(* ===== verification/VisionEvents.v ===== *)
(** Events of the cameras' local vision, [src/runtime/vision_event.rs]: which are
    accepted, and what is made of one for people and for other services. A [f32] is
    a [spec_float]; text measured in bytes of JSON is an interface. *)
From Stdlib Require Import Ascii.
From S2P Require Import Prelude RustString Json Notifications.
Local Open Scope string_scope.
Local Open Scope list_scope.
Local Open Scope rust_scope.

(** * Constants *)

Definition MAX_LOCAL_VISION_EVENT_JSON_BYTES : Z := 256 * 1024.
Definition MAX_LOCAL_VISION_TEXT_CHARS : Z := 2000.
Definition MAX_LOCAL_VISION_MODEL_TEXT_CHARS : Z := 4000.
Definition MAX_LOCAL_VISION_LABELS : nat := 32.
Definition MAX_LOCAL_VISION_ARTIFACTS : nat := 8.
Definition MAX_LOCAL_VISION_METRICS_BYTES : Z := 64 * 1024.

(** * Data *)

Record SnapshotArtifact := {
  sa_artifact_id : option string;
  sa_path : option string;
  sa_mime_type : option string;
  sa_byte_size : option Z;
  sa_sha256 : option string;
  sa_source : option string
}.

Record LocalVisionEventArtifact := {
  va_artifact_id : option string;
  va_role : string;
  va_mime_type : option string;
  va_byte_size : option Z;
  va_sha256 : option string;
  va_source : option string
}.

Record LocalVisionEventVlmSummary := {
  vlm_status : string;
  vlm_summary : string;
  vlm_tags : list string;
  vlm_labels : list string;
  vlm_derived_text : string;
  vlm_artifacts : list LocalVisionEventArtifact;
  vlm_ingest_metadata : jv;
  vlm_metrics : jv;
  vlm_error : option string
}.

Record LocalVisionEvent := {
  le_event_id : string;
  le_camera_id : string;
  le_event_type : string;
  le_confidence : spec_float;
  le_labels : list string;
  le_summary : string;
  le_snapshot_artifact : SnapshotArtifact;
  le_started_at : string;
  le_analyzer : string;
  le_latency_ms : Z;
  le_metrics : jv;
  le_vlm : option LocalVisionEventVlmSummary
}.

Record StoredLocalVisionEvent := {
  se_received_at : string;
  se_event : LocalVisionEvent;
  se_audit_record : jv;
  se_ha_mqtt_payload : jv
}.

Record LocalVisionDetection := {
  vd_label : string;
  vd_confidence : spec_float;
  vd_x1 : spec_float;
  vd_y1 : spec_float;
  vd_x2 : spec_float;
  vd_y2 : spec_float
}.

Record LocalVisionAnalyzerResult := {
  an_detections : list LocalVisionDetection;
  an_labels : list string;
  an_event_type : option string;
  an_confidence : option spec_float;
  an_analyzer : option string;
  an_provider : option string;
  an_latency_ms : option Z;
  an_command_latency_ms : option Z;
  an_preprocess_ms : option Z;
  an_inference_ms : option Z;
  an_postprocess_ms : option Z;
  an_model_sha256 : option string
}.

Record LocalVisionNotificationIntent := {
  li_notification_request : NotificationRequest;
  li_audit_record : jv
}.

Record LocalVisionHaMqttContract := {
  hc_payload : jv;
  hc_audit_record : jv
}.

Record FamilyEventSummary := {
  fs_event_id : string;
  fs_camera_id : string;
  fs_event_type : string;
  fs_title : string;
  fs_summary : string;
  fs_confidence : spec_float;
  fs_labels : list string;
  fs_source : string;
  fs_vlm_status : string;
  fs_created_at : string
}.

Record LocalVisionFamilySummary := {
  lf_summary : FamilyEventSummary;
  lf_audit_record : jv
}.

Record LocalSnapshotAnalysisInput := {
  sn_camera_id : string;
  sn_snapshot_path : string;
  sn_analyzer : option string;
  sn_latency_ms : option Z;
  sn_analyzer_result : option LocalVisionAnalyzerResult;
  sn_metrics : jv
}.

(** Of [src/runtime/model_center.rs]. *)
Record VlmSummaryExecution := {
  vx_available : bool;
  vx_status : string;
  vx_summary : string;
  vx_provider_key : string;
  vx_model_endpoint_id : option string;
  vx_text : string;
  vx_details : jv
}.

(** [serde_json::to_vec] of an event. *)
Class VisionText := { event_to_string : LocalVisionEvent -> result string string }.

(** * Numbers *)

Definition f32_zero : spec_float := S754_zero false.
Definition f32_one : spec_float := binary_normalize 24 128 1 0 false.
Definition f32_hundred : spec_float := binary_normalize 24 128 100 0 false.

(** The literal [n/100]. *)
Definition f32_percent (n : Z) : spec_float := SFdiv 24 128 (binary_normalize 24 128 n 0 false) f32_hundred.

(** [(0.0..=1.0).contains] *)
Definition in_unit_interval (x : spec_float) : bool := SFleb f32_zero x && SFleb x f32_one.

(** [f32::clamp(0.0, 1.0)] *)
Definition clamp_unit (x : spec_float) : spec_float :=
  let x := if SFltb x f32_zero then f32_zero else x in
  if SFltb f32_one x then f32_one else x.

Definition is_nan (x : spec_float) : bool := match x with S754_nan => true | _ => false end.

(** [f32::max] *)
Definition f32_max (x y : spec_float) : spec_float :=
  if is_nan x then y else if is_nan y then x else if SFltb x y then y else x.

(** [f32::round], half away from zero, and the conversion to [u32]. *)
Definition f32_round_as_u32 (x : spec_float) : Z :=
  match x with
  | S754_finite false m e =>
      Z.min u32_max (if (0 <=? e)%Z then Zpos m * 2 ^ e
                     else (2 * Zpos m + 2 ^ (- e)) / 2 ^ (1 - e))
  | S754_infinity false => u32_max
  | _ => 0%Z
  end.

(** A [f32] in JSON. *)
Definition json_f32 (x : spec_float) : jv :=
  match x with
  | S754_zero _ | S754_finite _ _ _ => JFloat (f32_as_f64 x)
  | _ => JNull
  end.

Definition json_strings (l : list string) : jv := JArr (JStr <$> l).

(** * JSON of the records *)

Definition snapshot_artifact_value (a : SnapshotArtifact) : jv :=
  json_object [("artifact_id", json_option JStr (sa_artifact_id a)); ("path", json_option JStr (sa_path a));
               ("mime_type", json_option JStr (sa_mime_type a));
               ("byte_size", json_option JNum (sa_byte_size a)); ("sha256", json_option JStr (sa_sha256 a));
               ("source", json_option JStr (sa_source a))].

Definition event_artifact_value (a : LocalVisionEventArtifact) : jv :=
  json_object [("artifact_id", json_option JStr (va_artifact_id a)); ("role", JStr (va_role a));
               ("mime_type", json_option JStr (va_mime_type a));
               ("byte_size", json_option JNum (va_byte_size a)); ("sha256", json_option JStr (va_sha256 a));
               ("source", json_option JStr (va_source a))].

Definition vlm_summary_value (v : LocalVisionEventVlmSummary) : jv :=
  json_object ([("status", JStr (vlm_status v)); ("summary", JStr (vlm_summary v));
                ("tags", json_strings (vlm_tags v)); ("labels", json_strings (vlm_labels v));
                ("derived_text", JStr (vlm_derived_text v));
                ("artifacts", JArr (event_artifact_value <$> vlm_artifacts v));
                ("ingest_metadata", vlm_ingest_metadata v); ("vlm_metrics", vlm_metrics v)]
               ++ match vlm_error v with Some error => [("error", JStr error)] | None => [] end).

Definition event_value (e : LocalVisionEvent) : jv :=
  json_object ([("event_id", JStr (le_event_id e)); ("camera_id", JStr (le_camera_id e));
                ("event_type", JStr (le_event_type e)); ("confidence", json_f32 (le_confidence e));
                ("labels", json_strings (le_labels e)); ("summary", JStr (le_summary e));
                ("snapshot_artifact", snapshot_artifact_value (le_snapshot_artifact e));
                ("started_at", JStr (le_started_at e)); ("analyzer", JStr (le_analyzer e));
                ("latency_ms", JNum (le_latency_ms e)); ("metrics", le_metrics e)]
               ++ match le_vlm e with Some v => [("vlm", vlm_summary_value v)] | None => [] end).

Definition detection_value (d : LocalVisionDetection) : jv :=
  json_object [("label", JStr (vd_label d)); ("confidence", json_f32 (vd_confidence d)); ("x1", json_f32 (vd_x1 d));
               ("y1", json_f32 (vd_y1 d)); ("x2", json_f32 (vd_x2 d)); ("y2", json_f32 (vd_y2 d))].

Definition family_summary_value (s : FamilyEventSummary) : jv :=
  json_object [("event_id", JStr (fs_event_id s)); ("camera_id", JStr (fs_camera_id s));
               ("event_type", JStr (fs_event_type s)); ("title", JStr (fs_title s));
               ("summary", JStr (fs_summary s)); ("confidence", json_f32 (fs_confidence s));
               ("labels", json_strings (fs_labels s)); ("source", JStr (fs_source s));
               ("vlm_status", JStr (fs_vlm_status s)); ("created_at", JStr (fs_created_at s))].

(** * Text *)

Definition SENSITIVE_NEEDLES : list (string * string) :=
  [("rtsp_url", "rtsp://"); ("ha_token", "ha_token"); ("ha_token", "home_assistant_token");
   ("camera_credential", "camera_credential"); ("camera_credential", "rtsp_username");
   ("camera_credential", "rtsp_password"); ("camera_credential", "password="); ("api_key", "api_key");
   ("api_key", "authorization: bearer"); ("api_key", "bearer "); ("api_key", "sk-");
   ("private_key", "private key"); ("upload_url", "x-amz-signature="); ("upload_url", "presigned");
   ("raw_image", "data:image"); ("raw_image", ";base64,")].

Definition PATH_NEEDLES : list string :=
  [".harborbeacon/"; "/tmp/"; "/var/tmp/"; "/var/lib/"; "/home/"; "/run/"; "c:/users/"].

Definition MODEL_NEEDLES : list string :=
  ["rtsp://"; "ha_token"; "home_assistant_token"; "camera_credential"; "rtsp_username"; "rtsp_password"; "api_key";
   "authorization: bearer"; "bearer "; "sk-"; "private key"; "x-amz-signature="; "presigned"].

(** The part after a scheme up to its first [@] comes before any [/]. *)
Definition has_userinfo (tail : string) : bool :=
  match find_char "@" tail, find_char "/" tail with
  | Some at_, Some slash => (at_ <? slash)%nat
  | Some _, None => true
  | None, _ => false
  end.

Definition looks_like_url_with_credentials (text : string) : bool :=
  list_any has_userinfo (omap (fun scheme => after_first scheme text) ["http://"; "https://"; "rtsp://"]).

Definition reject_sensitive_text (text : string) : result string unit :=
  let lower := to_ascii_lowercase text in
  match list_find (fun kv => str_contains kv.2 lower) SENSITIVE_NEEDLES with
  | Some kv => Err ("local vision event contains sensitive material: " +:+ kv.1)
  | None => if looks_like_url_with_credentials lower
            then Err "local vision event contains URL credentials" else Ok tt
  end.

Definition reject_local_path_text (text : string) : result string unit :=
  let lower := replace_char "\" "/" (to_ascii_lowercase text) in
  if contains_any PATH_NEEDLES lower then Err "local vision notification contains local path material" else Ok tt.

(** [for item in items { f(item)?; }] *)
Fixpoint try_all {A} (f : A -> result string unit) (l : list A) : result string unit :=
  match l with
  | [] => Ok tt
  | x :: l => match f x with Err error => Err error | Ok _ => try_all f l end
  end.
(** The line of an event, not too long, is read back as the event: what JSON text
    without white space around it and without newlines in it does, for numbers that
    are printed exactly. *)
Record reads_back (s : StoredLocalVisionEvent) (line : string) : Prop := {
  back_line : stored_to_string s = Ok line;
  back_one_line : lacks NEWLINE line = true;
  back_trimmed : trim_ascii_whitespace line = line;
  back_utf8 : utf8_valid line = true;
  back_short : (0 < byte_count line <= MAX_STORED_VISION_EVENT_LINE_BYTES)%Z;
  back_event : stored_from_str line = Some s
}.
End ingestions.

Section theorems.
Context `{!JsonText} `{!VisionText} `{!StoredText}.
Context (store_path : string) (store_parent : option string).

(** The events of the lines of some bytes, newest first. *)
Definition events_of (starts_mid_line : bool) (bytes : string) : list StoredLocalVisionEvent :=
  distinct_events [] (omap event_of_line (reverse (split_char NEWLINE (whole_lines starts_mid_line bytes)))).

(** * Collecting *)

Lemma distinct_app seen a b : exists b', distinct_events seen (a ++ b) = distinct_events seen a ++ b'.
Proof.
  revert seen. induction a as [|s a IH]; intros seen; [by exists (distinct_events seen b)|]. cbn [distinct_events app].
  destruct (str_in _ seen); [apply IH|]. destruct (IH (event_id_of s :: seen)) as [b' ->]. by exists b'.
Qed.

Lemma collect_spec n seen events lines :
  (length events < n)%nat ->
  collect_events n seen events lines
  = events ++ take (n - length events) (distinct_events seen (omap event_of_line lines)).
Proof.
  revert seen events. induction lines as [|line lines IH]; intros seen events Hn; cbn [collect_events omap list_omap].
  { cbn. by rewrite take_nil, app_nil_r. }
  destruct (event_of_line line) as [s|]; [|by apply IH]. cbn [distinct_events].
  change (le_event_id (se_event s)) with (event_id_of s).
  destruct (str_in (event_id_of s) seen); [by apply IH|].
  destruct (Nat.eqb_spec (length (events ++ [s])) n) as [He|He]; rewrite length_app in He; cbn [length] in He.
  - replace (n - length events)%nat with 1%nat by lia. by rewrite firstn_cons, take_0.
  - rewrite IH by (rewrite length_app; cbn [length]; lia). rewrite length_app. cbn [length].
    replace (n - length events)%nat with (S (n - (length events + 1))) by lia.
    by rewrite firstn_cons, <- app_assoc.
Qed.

YOUR INSTRUCTIONS: Using the material above, transcribe exactly the lines from the line with "are printed exactly. *)" to the line with "End ingestions."; both count, and nothing else goes in.

ANSWER FOR THE TASK:
    are printed exactly. *)
Record reads_back (s : StoredLocalVisionEvent) (line : string) : Prop := {
  back_line : stored_to_string s = Ok line;
  back_one_line : lacks NEWLINE line = true;
  back_trimmed : trim_ascii_whitespace line = line;
  back_utf8 : utf8_valid line = true;
  back_short : (0 < byte_count line <= MAX_STORED_VISION_EVENT_LINE_BYTES)%Z;
  back_event : stored_from_str line = Some s
}.
End ingestions.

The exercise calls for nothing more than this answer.